Para measures a distance between a reception and, on the contrary, an expansion. (Serres, Citation2007, p. 144)

Clink, clink!

To celebrate this gathering and help us all absorb this meal, let’s have some of that cheese we mentioned before, maybe some cake, too, and a little digestif for good measure. Thanks so much for coming tonight. You’ve been such good sports. It’s been a pleasure hosting you. Yet, given you’ve persisted in reading this far, should we actually be thanking you for hosting us? Ah! Who is host? Who is guest? As Serres said, it can be hard to tell.

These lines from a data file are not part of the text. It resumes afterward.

(** Read_keeps_offset_in_bounds on a fresh handle of "foo", read to its end
    through buffers of two bytes. *)
Lemma Read_keeps_offset_in_bounds_witness :
  bounded_objects fooBarBaz /\
  offset_in_bounds (newBlobFile testFS "foo") /\
  offset_in_bounds
    (fst (fst (Reads fooBarBaz
                 [Some [Byte.x00; Byte.x00]; Some [Byte.x00; Byte.x00];
                  Some [Byte.x00; Byte.x00]; Some [Byte.x00; Byte.x00]]%list
                 (newBlobFile testFS "foo") world0))).
Proof.
  assert (Hb : offset_in_bounds (newBlobFile testFS "foo"))
    by (unfold offset_in_bounds, maxInt64; simpl; lia).
  split; [exact fooBarBaz_bounded|]. split; [exact Hb|].
  exact (proj1 (Read_keeps_offset_in_bounds fooBarBaz
                  (newBlobFile testFS "foo") _ world0 fooBarBaz_bounded Hb)).
Defined.

(** C2, as stated, fails: on a handle holding the five bytes of "foo", a
    Seek to offset 6 from the start succeeds and leaves the offset beyond
    the content, and the Read that follows panics on the slice bound. *)
Lemma Seek_past_end_then_Read_panics :
  Read fooBarBaz (newBlobFile testFS "foo") (Some [Byte.x00]%list) world0
  = ((fooAt 1, ReadRet 1 (Some [Byte.x68]%list) None),
     mkWorld tt [CReadAll "foo"]%list)
  /\ Seek fooBarBaz (fooAt 1) 6 SeekStart (mkWorld tt [CReadAll "foo"]%list)
     = ((fooAt 6, (6, None)), mkWorld tt [CReadAll "foo"]%list)
  /\ offset (fooAt 6) = 6
  /\ len (contents (fooAt 6)) = 5
  /\ ~ offset_in_bounds (fooAt 6)
  /\ Read fooBarBaz (fooAt 6) (Some [Byte.x00]%list)
          (mkWorld tt [CReadAll "foo"]%list)
     = ((fooAt 6, ReadPanic), mkWorld tt [CReadAll "foo"]%list).
Proof.
  repeat split.
  unfold offset_in_bounds; simpl. lia.
Qed.

(** Seek_by_anchor at the anchor 3, which is none of the three. *)
Lemma Seek_by_anchor_witness :
  3 <> SeekStart /\ 3 <> SeekCurrent /\ 3 <> SeekEnd /\
  Seek fooBarBaz (newBlobFile testFS "foo") 0 3 world0
  = ((newBlobFile testFS "foo", (0, Some (ErrorsNew "invalid whence"))),
     world0).
Proof.
  assert (H0 : 3 <> SeekStart) by discriminate.
  assert (H1 : 3 <> SeekCurrent) by discriminate.
  assert (H2 : 3 <> SeekEnd) by discriminate.
  repeat (split; [assumption|]).
  exact (proj1 (Seek_by_anchor fooBarBaz (newBlobFile testFS "foo") 0 3 world0)
               H0 H1 H2).
Defined.

(** C7, as stated, fails: a Seek from the start to offset -1 is accepted;
    it stores -1 and returns it with a nil error. *)
Lemma Seek_negative_is_accepted :
  Seek fooBarBaz (newBlobFile testFS "foo") (-1) SeekStart world0
  = ((set_offset (newBlobFile testFS "foo") (-1), (-1, None)), world0).
Proof.
  reflexivity.
Qed.



(** ** Properties of ReadDir *)

Section ReadDirProperties.

Context {W : Type}.
Variable B : Bucket W.

(** The loop, read off the outcome of [Next]. *)
Lemma readDirLoop_Next (bfs : blobFS) (n : Z) (it : ListIterator)
    (results : list blobFile) :
  readDirLoop bfs n it results =
    match Next it with
    | ((_, Some e), rest) =>
        (rest, if is_EOF e && (n <? 0) then (results, None)
               else (results, Some e))
    | ((Some o, None), rest) =>
        if (0 <? n) && (n <=? Z.of_nat (length (results ++ [dirEntry bfs o])))
        then (rest, ((results ++ [dirEntry bfs o])%list, None))
        else readDirLoop bfs n rest (results ++ [dirEntry bfs o])
    | ((None, None), rest) => (rest, (results, None))
    end.
Proof.
  destruct it as [|[o|e] rest]; reflexivity.
Qed.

Speaking of telling, at this point in proceedings, it’s customary to recapitulate (and hopefully not regurgitate) the evening’s highlights. Our rather ambitious goal was to expand your theoretical palate by introducing you to the character-concept of the parasite and then advancing a parasitic ethics of innovations and interruptions in PE. In so doing, we have, as all authors must, practiced parasitism ourselves, combining the words of PE researchers with those of Michel Serres and scholars who have studied his work. Through this mixing, we’ve exchanged information and energy to create something novel, something that might give us at least a moment of complexifying hesitation when we debate what a worthwhile PE might be, how it might be brought into being, and who we want to collectively become in the process. Recognising there will never be a PE without parasites and that parasitisms can be productive, we have advocated attuning ourselves in a Serresian fashion to what it is to parasite well; that is, to consider who comes last in the parasitic chain, to attend to the signal–noise distinction from each position in the parasitised pedagogic relation, to value the function of the parasite in the transformation of any PE collective, and to appreciate the importance of making situated ethical judgments in cases of PE-related parasitism.

What happens next? It’s hard to say. The proof is in the pudding and in what you, dear reader, do with that pudding. It’s our gift to you. Parasite it as you see fit. Perhaps you find it nutritious. Maybe you think it’s nonsense. We hope it’s the former. But, if for you it’s the latter, we find the irony delicious that in Greek, sitos is not always the food; it ‘sometimes means excrement,’ too (Serres, Citation2007, p. 145). And so, on that note, a toast: to the parasite! Cheers! Skål! And santé!

Disclosure statement

No potential conflict of interest was reported by the author(s).

Correction Statement

This article has been corrected with minor changes. These changes do not impact the academic content of the article.